Демонстранты шли по середине улицы. Лозунги были привычные: и о шестой статье, и о репрессиях, и о президенте, и о демократии, и о будущем вообще. И всё же общая захваченность какой-то целью, экзальтированное единодушие в лицах, общая возбужденность делали это собрание людей толпой. Толпой, которая подхватывает, вбирает в себя, увлекает за собою, проявляя ту колдовскую мистическую силу, которая истинного Бога оставляет в небрежении и подавляет, стирает личные черты каждого, кто в нее попал, — даже если эта толпа во славу Бога. Всё равно в ней всегда таится опасность бесовства.
Колдовская сила толпы легко завладела открытыми всем ветрам душами наших героев и, коварно возбудив их любопытство, тут же всосала их в общий строй. Они охотно и весело присоединились к демонстрантам и пошли в общем людском потоке.
В колонне было около пятисот человек. По масштабам города — ничтожное количество. Радостно шумя, толпа довольно быстро продвинулась до конца улицы, потом наткнулась на цепь людей в форме с прозрачными щитами и зачехленными палками.
Над демонстрантами пронесся тревожный гул: омон, омон, омоновцы. Голова колонны свернула в улочку, где не было препятствия, а оттуда — на площадь, вернее — площадку, где в стороне от основных магистралей пересекалось несколько небольших улочек и переулков. Люди стали растекаться по пустому пространству, окружая передних, создавая из головной части колонны как бы центр сообщества. Люди не толкались, не давили друг друга, даже извинялись, задев соседа, что было не только не характерно для привычной нашей толпы, но по ситуации в какой-то мере и бессмысленно. Вообще поведение демонстрантов изменилось. Выражение лиц было чем-то средним между посетителями консерваторий и стадионов.
Ребята наши остановились чуть в стороне от основной массы. Всё ж они были как бы пришлые, как бы гости неприглашенные.
Кто-то из центра собравшихся провозгласил — по-видимому в мегафон: “Господа!”... И будто то была команда — из разных переулков въехало несколько автобусов желтого цвета с занавесками на окнах. Автобусы остановились и выстроились вокруг собравшихся. Двери их одновременно раскрылись и из машинного чрева высыпались мальчики — чуть постарше наших героев, но в форме и с расчехленными палками. Фигурами они были покрепче — за счет ли возраста, образа ли жизни, да и лица их были хоть и такими же возбужденными, но, пожалуй, более озорными. С каким-то странным гулом устремились они по разным направлениям на людей небольшими колонками от своих автобусов. Одни вклинились в гущу людского скопления, другие, размахивая палками, набросились на стоявших по краям и на окружавших толпу зевак, среди которых была и наша троица.

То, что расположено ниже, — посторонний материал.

Lemma copyNursery_spec n g ep :
  alloc_ok n (owner g) -> gc_pages (mem (owner g)) (pgs (owner g)) -> all_published (owner g) -> marked_graph ep (owner g) -> epoch g = ep ->
  exists g', copyNursery g = (Ok tt, g') /\ alloc_ok n (owner g') /\ gc_pages (mem (owner g')) (pgs (owner g')) /\ copied ep g g'.
Proof.
  intros A C Pb Gr Hep. set (ids := nurseryPages (pgs (owner g))).
  destruct (open_partners_spec ids g (gc_paired _ _ (ok_pages _ _ A) C)) as (m & Eo & Hop). set (ga := set_owner (set_metas m) g) in *.
  pose proof (opened_copyable n (owner g) ep m A C Pb Gr Hop) as Y. change (set_metas m (owner g)) with (owner ga) in Y.
  destruct (move_all_spec ep ga (youngSlots (dir (owner ga))) ga Y) as (gb & Em & Cb); [by apply copying_start|by eapply occupied_nodup, Y|done|].
  destruct (swap_partners_spec ids gb (flip_paired ep ga gb Y Cb)) as (gc & Es & F); [apply (pg_length _ _ (cp_pages _ _ _ _ Cb))|].
  set (partners := map (partner_of (pmetas (pgs (owner gb)))) ids) in *.
  set (gd := set_owner (fun a => let g := pgs a in set_pgs (mkPaging (pmetas g) (freePages g) partners (oldAvailable g) (nurseryCapacity g)) a) gc).
  destruct (fl_state _ _ _ F) as (mf & hf & Ef). destruct (fl_segments _ _ _ F) as [Esg _].
  assert (dir (owner gd) = dir (owner gb) /\ led (owner gd) = led (owner gb) /\ conf (owner gd) = conf (owner gb) /\ controls (owner gd) = controls (owner gb) /\
    reservations (owner gd) = reservations (owner gb) /\ layouts (owner gd) = layouts (owner gb) /\ layoutOwners (owner gd) = layoutOwners (owner gb) /\ caps (owner gd) = caps (owner gb) /\
    epoch gd = epoch gb /\ counts gd = counts gb /\ totals gd = totals gb /\ poisonCollected gd = poisonCollected gb) as (D1 & D2 & D3 & D4 & D5 & D6 & D7 & D8 & D9 & D10 & D11 & D12)
    by (unfold gd; by rewrite Ef).
  assert (segments (mem (owner gd)) = segments (mem (owner gb))) as Esd by exact Esg.
  destruct (cp_gc _ _ _ _ Cb) as (B1 & B2 & B3 & B4). destruct (cp_fixed _ _ _ _ Cb) as (B5 & B6 & B7 & B8 & B9 & B10). destruct (cp_dir _ _ _ _ Cb) as (B11 & B12 & B13 & B14).
  pose proof (fun s => with_age_fields _ _ (cp_meta _ _ _ _ Cb s)) as Bm.
  pose proof (all_done _ (ok_reserved _ _ A) Pb) as Hdn.
  assert (cleaning ep gd 0 gd) as C0.
  { split; try done; [by rewrite D9| | | |].
    - eapply dir_weak_segments; [exact Esd|]. rewrite D1. by eapply copying_weak.
    - eapply (ledger_weak_same (owner gb)); try done. by eapply copying_ledger.
    - intros i. by left.
    - intros j s Hj. lia. }
  destruct (clean_loop_spec ep gd) with (fuel := clean_fuel gd) (index := 0%nat) (g := gd) as (ge & Ec & Ce).
  { intros s e He Hst _. rewrite (object_segments _ _ s Esd) in He. destruct (pg_placed _ _ (cp_pages _ _ _ _ Cb) s e (published_live _ _ _ He Hst)) as [(H0 & _) (_ & x & _ & Hx & _)].
    destruct (lookup_lt_is_Some_2 (pmetas (pgs (owner gd))) (Z.to_nat (obj_page e))) as [y Hy]; [|exists y; by apply nth_of_nat].
    change (pmetas (pgs (owner gd))) with (pmetas (pgs (owner gc))). rewrite (proj2 (fl_lengths _ _ _ F)). by eapply lookup_lt_Some. }
  { intros r x Hx. apply (Hdn r x). change (reservations (owner g)) with (reservations (owner ga)). by rewrite <- B9, <- D5. }
  { done. }
  { unfold clean_fuel. lia. }
  exists ge. split.
  { unfold copyNursery. unfold gc_bind at 1. cbn [gc_get]. fold ids. rewrite (gc_bind_ok _ _ _ _ _ Eo). unfold gc_bind at 1. cbn [gc_get]. rewrite (gc_bind_ok _ _ _ _ _ Em), (gc_bind_ok _ _ _ _ _ Es).
    unfold gc_bind. cbn [gc_modify]. exact Ec. }
  destruct (cl_gc _ _ _ _ Ce) as (G1 & G2 & G3 & G4). destruct (cl_fixed _ _ _ _ Ce) as (F1 & F2 & F3 & F4 & F5 & F6 & F7). destruct (cl_mem _ _ _ _ Ce) as [Ep _]. destruct (cl_led _ _ _ _ Ce) as (Q1 & Q2 & Q3).
  assert (forall s, s ∈ youngSlots (dir (owner ge)) -> young_in (mem (owner ge)) s = true /\ marked (meta (dir (owner ge)) s) = ep) as Hyg.
  { intros s [j Hj]%list_elem_of_lookup. apply (cl_prefix _ _ _ _ Ce j); [by eapply lookup_lt_Some|done]. }
  assert (forall s e, object (mem (owner ge)) s = Some e -> obj_state e = managedPublished -> layout (meta (dir (owner ge)) s) = layout (meta (dir (owner g)) s) /\
    count (meta (dir (owner ge)) s) = count (meta (dir (owner g)) s) /\ logical (meta (dir (owner ge)) s) = logical (meta (dir (owner g)) s) /\ marked (meta (dir (owner ge)) s) = marked (meta (dir (owner g)) s)) as Hme.
  { intros s e He Hst. pose proof (cl_meta _ _ _ _ Ce s e He Hst) as (M1 & M2 & M3 & M4 & _)%unindexed_fields. rewrite D1 in M1, M2, M3, M4. destruct (Bm s) as (N1 & N2 & N3 & N4 & _). change (dir (owner ga)) with (dir (owner g)) in N1, N2, N3, N4. repeat split; congruence. }
  assert (forall s e, lives (mem (owner ge)) s e -> obj_state e = managedPublished /\ lives (mem (owner gb)) s e /\ (obj_young e = true -> marked (meta (dir (owner ga)) s) = ep)) as Hlv.
  { intros s e [He Hl]. destruct (cl_objects _ _ _ _ Ce s) as [E|(f & _ & E)]; [|rewrite E in He; by injection He as <-]. rewrite E, (object_segments _ _ s Esd) in He.
    assert (obj_state e = managedPublished) as Hst.
    { destruct (copying_back _ _ _ _ _ _ Cb He) as (e0 & He0 & Cs). destruct (ca_kin _ _ _ _ _ _ _ Cs) as (K1 & _). rewrite K1. apply (Pb s). split; [done|]. unfold live. by rewrite <- K1. }
    split; [done|]. split; [done|]. intros Hy. assert (object (mem (owner ge)) s = Some e) as He' by by rewrite E, (object_segments _ _ s Esd).
    destruct (Hyg s) as [_ Hm]; [by eapply (dw_young_all _ _ (cl_weak _ _ _ _ Ce))|]. destruct (Hme s e He' Hst) as (_ & _ & _ & E'). change (dir (owner ga)) with (dir (owner g)). congruence. }
  assert (pages (mem (owner ge)) = pages (mem (owner gc))) as Hpg by exact Ep.
  assert (pgs (owner ge) = mkPaging (pmetas (pgs (owner gc))) (freePages (pgs (owner gb))) partners (oldAvailable (pgs (owner gb))) (nurseryCapacity (pgs (owner gb)))) as Hps by (rewrite F7; unfold gd; by rewrite Ef).
  assert (forall s e, lives (mem (owner ge)) s e -> lives (mem (owner gb)) s e /\ (obj_young e = true -> marked (meta (dir (owner ga)) s) = ep)) as Hlv' by (intros s e Hs; by destruct (Hlv s e Hs) as (_ & ? & ?)).
  pose proof (flip_pages_ok ep ga gb gc (owner ge) Y Cb F Hpg Hps Hlv') as Gp. pose proof (flip_gc_pages ep ga gb gc (owner ge) Y Cb F Hpg Hps Hlv') as Gg. pose proof (flip_content ep ga gb gc (owner ge) Y Cb F Hpg Hps Hlv') as Gc.
  destruct (cl_bounds _ _ _ _ Ce) as (Bn & Bo & By). rewrite D1 in Bn, Bo, By.
  assert (reservations (owner ge) = reservations (owner g)) as Ers by (rewrite F5, D5; exact B9).
  split; [split|split; [exact Gg|]].
  - apply dir_weak_ok; [apply Ce|]. intros s e Hs He. destruct (Hyg s Hs) as [Hy _]. unfold young_in in Hy. by rewrite He in Hy.
  - exact Gp.
  - split; rewrite Ers.
    + intros r x Hx Hd. rewrite (Hdn r x Hx) in Hd. done.
    + intros r r' x x' Hx Hx' Hd. rewrite (Hdn r x Hx) in Hd. done.
  - apply ledger_weak_ok; [apply Ce|]. intros s Hs. by apply Hyg.
  - destruct (ok_bounded _ _ A) as [U1 U2 U3 U4]. split.
    + rewrite Bn, B14. exact U1.
    + rewrite Hpg, (proj1 (fl_lengths _ _ _ F)), (cp_length _ _ _ _ Cb). exact U2.
    + rewrite B12 in Bo. cbn in Bo. lia.
    + rewrite B13 in By. cbn in By. lia.
  - rewrite F3, D6, B7. apply A.
  - assert (forall s e, object (mem (owner g)) s = Some e -> exists e1, object (mem (owner gd)) s = Some e1 /\ carried (owner ga) ep [] (mem (owner gb)) s e e1) as Hcar.
    { intros s e He. destruct (cp_objects _ _ _ _ Cb s e He) as (e1 & He1 & Cs). exists e1. by rewrite (object_segments _ _ s Esd). }
    assert (forall s, marked (meta (dir (owner gd)) s) = marked (meta (dir (owner g)) s)) as Hmk by (intros s; rewrite D1; apply Bm).
    split.
    + rewrite G1, G2, G3, G4, D10, D11, D12. split; [done|]. split; [exact B2|]. split; [exact B3|exact B4].
    + rewrite F1, F2, F3, F4, F5, F6, D3, D4, D5, D6, D7, D8. repeat split; [exact B5|exact B6|exact B7|exact B8|exact B9|exact B10].
    + intros s e He. destruct (Hcar s e He) as (e1 & He1 & Cs). destruct (ca_kin _ _ _ _ _ _ _ Cs) as (K1 & K2 & K3 & K4). destruct (cl_objects _ _ _ _ Ce s) as [E|(f & (Hf & Hfs & Hfy & Hfm) & E)].
      * exists e1. rewrite E. split; [done|]. split; [|split].
        -- intros Hl Hy Hm. exfalso. assert (e1 = e) as -> by (apply Cs; by right; left). destruct (Hlv s e) as (_ & _ & Hm'); [split; [congruence|done]|]. by apply Hm, Hm'.
        -- intros Hl _. split; [done|]. rewrite (Gc s e1) by (split; [congruence|unfold live; by rewrite K1]). by apply Cs.
        -- intros Hl. apply Cs. by right; right; right.
      * assert (f = e1) as -> by congruence. assert (e1 = e) as ->.
        { apply Cs. right. left. rewrite <- Hmk. exact Hfm. }
        exists (with_obj_state managedFree e). split; [done|]. split; [done|]. rewrite Hmk in Hfm. split; [|].
        -- intros _ [Hy|Hm]; [congruence|done].
        -- intros Hl. exfalso. apply Hl. unfold live. by rewrite Hfs.
    + intros s Hs. destruct (cl_objects _ _ _ _ Ce s) as [E|(f & (Hf & _) & E)].
      * rewrite E, (object_segments _ _ s Esd). by apply (proj2 (cp_full _ _ _ _ Cb)).
      * rewrite (object_segments _ _ s Esd), (proj2 (cp_full _ _ _ _ Cb) s Hs) in Hf. done.
    + done.
    + rewrite Q1, Q2, Q3, D2, (cp_ledger _ _ _ _ Cb). done.
    + intros i. rewrite Hps. cbn [pmetas]. transitivity (resident <$> pmetas (pgs (owner gb)) !! i).
      * destruct (pmetas (pgs (owner gc)) !! i) as [x'|] eqn:Hx'.
        -- destruct (flip_meta ep ga gb gc Y Cb F i x' Hx') as (x & Hx & Hor). rewrite Hx. cbn. f_equal. by destruct Hor as [(-> & _)|[(_ & -> & _)|(id & _ & _ & -> & _)]].
        -- apply lookup_ge_None in Hx'. rewrite (proj2 (fl_lengths _ _ _ F)) in Hx'. by rewrite (proj2 (lookup_ge_None _ _) Hx').
      * rewrite (cp_resident _ _ _ _ Cb). cbn. destruct Hop as [_ Hop]. rewrite Hop. destruct (decide _); [|done]. by destruct (pmetas (pgs (owner g)) !! i).
Qed.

Несколько парней с абсолютно счастливыми лицами, издавая воинственные кличи, оказались вблизи от впереди стоявшей Шуры. Кроме фонового гомона, идущего от них, явно раздавалось: “Жиды пархатые!”, “Ублюдки сионистские!”. Прокладывая себе дорогу не куда-то, а просто так, вперед, они не глядя наносили такие же безадресные удары.

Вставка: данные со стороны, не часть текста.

Lemma collected_payload n ep marks g g' ref :
  collected n ep marks g g' -> (forall t, t ∈ marks -> exists e, object (mem (owner g)) t = Some e /\ obj_state e = managedPublished) ->
  (slot ref ∈ marks -> payload (mem (owner g')) ref = payload (mem (owner g)) ref) /\ (slot ref ∉ marks -> payload (mem (owner g')) ref = None).
Proof.
  intros C Hm. split.
  - intros Hs. destruct (Hm _ Hs) as (e & He & Hst). destruct (cd_kept _ _ _ _ _ C _ e He Hst Hs) as (e' & He' & Hk & Hc). by eapply payload_survives.
  - intros Hn. apply payload_gone. intros e' He' Hst'. apply Hn. apply (cd_back _ _ _ _ _ C _ e' He'). unfold live. by rewrite Hst'.
Qed.

(** A major collection. *)
Lemma major_collect_spec n g roots :
  gc_ok n g -> roots_ok (owner g) roots -> closed (conf (owner g)) = false -> unpublished (led (owner g)) = 0 ->
  exists c g' ep marks, collect roots true g = (Ok c, g') /\ 0 < ep < 2 ^ 64 /\ collected n ep marks g g' /\ NoDup marks /\
    (forall s, s ∈ marks <-> reaches (owner g) roots s) /\ (forall t, t ∈ marks -> exists e, object (mem (owner g)) t = Some e /\ obj_state e = managedPublished) /\
    reachableBytes c = controlBytes (led (owner g)) + sum (map (fun s => logical (meta (dir (owner g)) s)) marks).
Proof.
  intros K Hr Hcl Hun. assert (markable (owner g)) as B by (destruct K as [A]; split; [apply A|apply A|done|done]).
  destruct (nextCollectionEpoch_spec g (mb_dir _ B) (gk_marks _ _ K)) as (_ & Hep & _).
  destruct (major_marking_spec g roots B (gk_marks _ _ K) Hr) as (g2 & E2 & M & Hreach). set (ep := epoch (nextCollectionEpoch g)) in *.
  destruct (sweep_phase n g g2 ep K M) as (g3 & E3 & Sw & Hc3). set (g4 := set_owner reclaimEmptyPages g3) in *. pose proof (reach_closed g roots (queue g2) B Hreach) as Cl.
  destruct (copyNursery_spec n g4 ep) as (g5 & E5 & A5 & P5 & Co); [apply Sw|apply Sw|by eapply swept_published|by eapply swept_graph|apply Sw|].
  destruct (finish_phase n ep (queue g2) g g4 g5 K Sw Cl A5 P5 Co) as (g6 & E6 & C & Hc6).
  exists (counts (finish_collection true g6)), (finish_collection true g6), ep, (queue g2). split; [|split; [done|split; [done|split; [apply M|split; [done|split]]]]].
  - unfold collect. rewrite Hcl, Hun. cbn [Z.eqb negb]. rewrite (proj2 (Z.ltb_ge _ _) (gk_room _ _ K)). unfold gc_bind at 1. cbn [gc_modify]. unfold gc_bind at 1. cbn [gc_modify]. fold (start_marking g).
    unfold gc_bind in E2. unfold gc_bind at 1. destruct (mark_roots roots true (start_marking g)) as [[[]|x] g1]; [|done]. rewrite (gc_bind_ok _ _ _ _ _ E2). unfold gc_bind at 1. cbn [gc_return].
    unfold gc_bind at 1. rewrite (gc_bind_ok _ _ _ _ _ E3). cbn [gc_modify]. fold g4. rewrite (gc_bind_ok _ _ _ _ _ E5), (gc_bind_ok _ _ _ _ _ E6). done.
  - intros t Ht. destruct (mk_wanted _ _ _ _ M t Ht) as (e & He & Hst & _). by exists e.
  - rewrite Hc6. change (counts g4) with (counts g3). rewrite Hc3. apply M.
Qed.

Шура гордо и воинственно закричала: “Какое право...” — но удар палкой по лицу прервал неуместные декларации, и она пригнулась, обхватив голову руками. Кто-то крикнул: “Это ж митинг!..” В ответ раздалось со счастливым смехом: “Жидам не санкционируем!”. Палки резиновые продолжали взлетать над головами. Но веселый смех, равно как и выражение лиц, поначалу отдававших шалой бесшабашностью, постепенно наполнялись незамутненной никаким камуфляжем озверелостью и яростью. И они уже более обстоятельно обрушивали свои дисциплинарные аргументы на тех, кого удалось настигнуть. Гаврик с Кириллом попытались прикрыть Шуру.